Mediatani – Singapura, adalah sebuah negara kecil yang terkenal modern dan telah menjadi pusat bisnis global di Asia Tenggara. Meskipun, Singapura sebagai negara kecil dengan kekayaan sumber daya alam yang lumayan terbatas.
DIlansir dari ayobandung.com, Diketahui Singapura memiliki luas yang sedikit lebih besar dari Jakarta yaitu 721 kilometer per segi dengan jumlah penduduk sekitar 5,6 juta jiwa.
Sepertinya orang-orang akan bingung, bagaimana mungkin Singapura bisa begitu maju dibandingkan dengan negara lainnya pada kawasan yang sama. Sehingga pertanyaan yang akan muncul bahwa bagaimana cara mereka untuk dapat memenuhi kebutuhan pangan warganya dengan kondisi lahan pertanian yang minim?
Hingga tahun 2013 tersisa hanya tujuh ratus hektar atau hanya satu persen dari lahan di Singapura yang mampu berproduksi.
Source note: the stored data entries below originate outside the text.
(* ===== verification/AuthSessionRules.v ===== *)
(** What the sessions of AuthSessions guarantee, and where the rotation of refresh
    tokens departs from its documentation. *)
From S2P Require Import Prelude Bytes Base64 Utf8 Text Js Sodium LocalAtRest AtRest OhttpConfig Effects AuthSessions.
Import Sessions.

Section Rules.
Context `{AuthPlatformLaws} `{ServerCrypto} (cf : Config).
Notation run := (Effects.run do_cmd).

(** ** Running handlers *)
Lemma run_hm_bind {A B} (m : hm A) (f : A -> hm B) c w :
  run ((m ≫= f) c) w =
    match run (m c) w with ((c', inr a), w') => run (f a c') w' | ((c', inl e), w') => ((c', inl e), w') end.
Proof.
  change ((m ≫= f) c) with (m c ≫= fun r => match r with (c', inr a) => f a c' | (c', inl e) => Ret (c', inl e) end).
  rewrite run_bind. by destruct (run (m c) w) as [[c' [e|a]] w'].
Qed.

Lemma run_catch {A} (m h : hm A) c w :
  run (catch m h c) w =
    match run (m c) w with ((c', inl _), w') => run (h c') w' | ((c', inr a), w') => ((c', inr a), w') end.
Proof. unfold catch. rewrite run_bind. by destruct (run (m c) w) as [[c' [e|a]] w']. Qed.

Lemma run_db {X} (q : query X) c w : w_db_up w = true -> run (db q c) w = ((c, (do_query q w).1), (do_query q w).2).
Proof. intros Hup. unfold db, sends_to. rewrite run_call. cbn. rewrite Hup. by destruct (do_query q w). Qed.

Lemma bind_step {A B} (m : hm A) (f : A -> hm B) c w c' a w' :
  run (m c) w = ((c', inr a), w') -> run ((m ≫= f) c) w = run (f a c') w'.
Proof. intros E. by rewrite run_hm_bind, E. Qed.

Lemma bind_throw {A B} (m : hm A) (f : A -> hm B) c w c' e w' :
  run (m c) w = ((c', inl e), w') -> run ((m ≫= f) c) w = ((c', inl e), w').
Proof. intros E. by rewrite run_hm_bind, E. Qed.

(** ** What a handler leaves as it is *)
Definition hmoves {A} (R : relation world) (m : hm A) : Prop := forall c w, R w (run (m c) w).2.

Section Frames.
Context (R : relation world) `{!PreOrder R}.

Lemma hmoves_ret {A} (a : A) : hmoves R (mret a).
Proof. intros c w. cbn. reflexivity. Qed.
Lemma hmoves_fails {A} e : hmoves R (fails (A := A) e).
Proof. intros c w. cbn. reflexivity. Qed.
Lemma hmoves_bind {A B} (m : hm A) (f : A -> hm B) : hmoves R m -> (forall a, hmoves R (f a)) -> hmoves R (m ≫= f).
Proof.
  intros Hm Hf c w. rewrite run_hm_bind. specialize (Hm c w). destruct (run (m c) w) as [[c' [e|a]] w']; [done|].
  etransitivity; [exact Hm|apply Hf].
Qed.
Lemma hmoves_catch {A} (m h : hm A) : hmoves R m -> hmoves R h -> hmoves R (catch m h).
Proof.
  intros Hm Hh c w. rewrite run_catch. specialize (Hm c w). destruct (run (m c) w) as [[c' [e|a]] w']; [|done].
  etransitivity; [exact Hm|apply Hh].
Qed.
Lemma hmoves_each {A} (f : A -> hm unit) l : (forall a, a ∈ l -> hmoves R (f a)) -> hmoves R (each f l).
Proof.
  induction l as [|a l IH]; intros Hf; [apply hmoves_ret|]. cbn [each].
  apply hmoves_bind; [apply Hf; left|]. intros _. apply IH. intros b Hb. apply Hf. by right.
Qed.
Lemma hmoves_send {X} (q : cmd (thrown + X)) : (forall w, R w (do_cmd _ q w).2) -> hmoves R (sends_to q).
Proof. intros Hq c w. unfold sends_to. rewrite run_call. specialize (Hq w). by destruct (do_cmd _ q w). Qed.
Lemma hmoves_plain {X} (q : cmd X) : (forall w, R w (do_cmd _ q w).2) -> hmoves R (plainly q).
Proof. intros Hq c w. unfold plainly. rewrite run_call. specialize (Hq w). by destruct (do_cmd _ q w). Qed.
Lemma hmoves_now : hmoves R date_now.
Proof. apply hmoves_plain. intros w. cbn. reflexivity. Qed.
Lemma hmoves_clear : hmoves R clearAuthCookies.
Proof. intros c w. cbn. reflexivity. Qed.
End Frames.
Sehingga tidak heran jika hampir sembilan puluh persen kebutuhan pangan masyarakatnya diimpor dari sejumlah negara termasuk Indonesia.
Berdasarkan data dari Pemerintah Singapura di tahun 2015, mereka telah mengimpor sekitar 13 persen sayuran, 24 persen telur dan 10 persen ikan dari sejumlah negara. Selain itu, tercatat juga bahwa sisa makanan yang terbuang terbilang cukup besar yaitu mencapai delapan ratus ribu ton per tahunnya.
Sehingga muncul pertanyaan, bagaimana cara mereka bisa mandiri dan tidak tergantung terhadap pangan impor khususnya sayur segar dan buah dengan kondisi kekurangan lahan menjadi sebuah tantangan. Kondisi inilah yang mendorong sejumlah masyarakat untuk mencari terobosan untuk mengatasi masalah tersebut.
Salah satunya terobosan yang dilakukan masyarakat yang tergabung dalam Edible Garden City (EGC), yaitu mereka menanam sayur dan buah untuk konsumsi pribadi dengan cara memanfaatkan atap gedung (rooftop) sebagai lahan untuk berkebun.
Kebun di atap gedung
Edible Garden City mengelola Urban Farm yang menyulap atap Funan Mal menjadi kebun sayuran dan buah. Terobosan ini menjadi langkah besar bagi pertanian di Singapura yang tanpa lahan dan di tengah perkotaan.
Bjorn Low selaku salah satu pendiri sekaligus Direktur Utama Edible Garden City menyampaikan bahwa sebagai negara kecil dengan lahan terbatas, tidak memungkinan kami untuk menanam dengan cara tradisional.
Bjorn dan timnya telah gencar menggalakkan program yang sama pada sejumlah titik. Diantaranya adalah Marina Bay Sands, Raffles City Rooftop, Resort World Sentosa, Six Senses, Fairmont Hotel bahkan di Funan Mal.
Setelah direnovasi, Funan Mal terlihat lebih modern. Funan Mal dibuka kembali di tanggal 28 Juni 2019. Di atap gedung seluas lima ribu kaki persegi terlihat hehijauan dengan berbagai macam sayur dan buah.
Saat diajak berkeliling ke Funan Urban Farm, dari tangga menuju ke atap, langsung terlihat pohon pisang berjajar rapi di samping beberapa pohon pepaya yang sedang berbuah. Di bagian dalamnya, cabai rawit merah tumbuh subur.
Di spot lain, susunan bayam jepang yang berdaun runcing dan berwarna kemerahan dan disisi lain ditanam pohon buah naga. Dalam greenhouse, terlihat jamur di media tanam tersendiri dan di bagian tertutup lainnya, berjejer rapi pot-pot tanaman rempah serta bunga yang bisa dimakan.
Tercatat lebih dari lima puluh jenis tanaman yang tumbuh di Funan Urban Farm. Diantaranya adalah buah naga, lemon, pandan, serai, mint, jahe, kunyit dan masih banyak lagi. Bahkan ada beberapa tanaman asli Singapura atau tanaman peninggalan sejarah yang hampir terlupakan contohnya ulam raja.
Dipastikan semua tanaman yang ditanam di Funan Urban Farm terbebas dari pestisida sehingga terjamin kesegaran dan jauh lebih sehat tentunya.
“Terobosan ini sejalan dengan target Pemerintah Singapura untuk menghasilkan 30 persen makanan nasional secara lokal pada 2030 atau dikenal dengan tujuan 30 per 30,” pungkas Bjorn.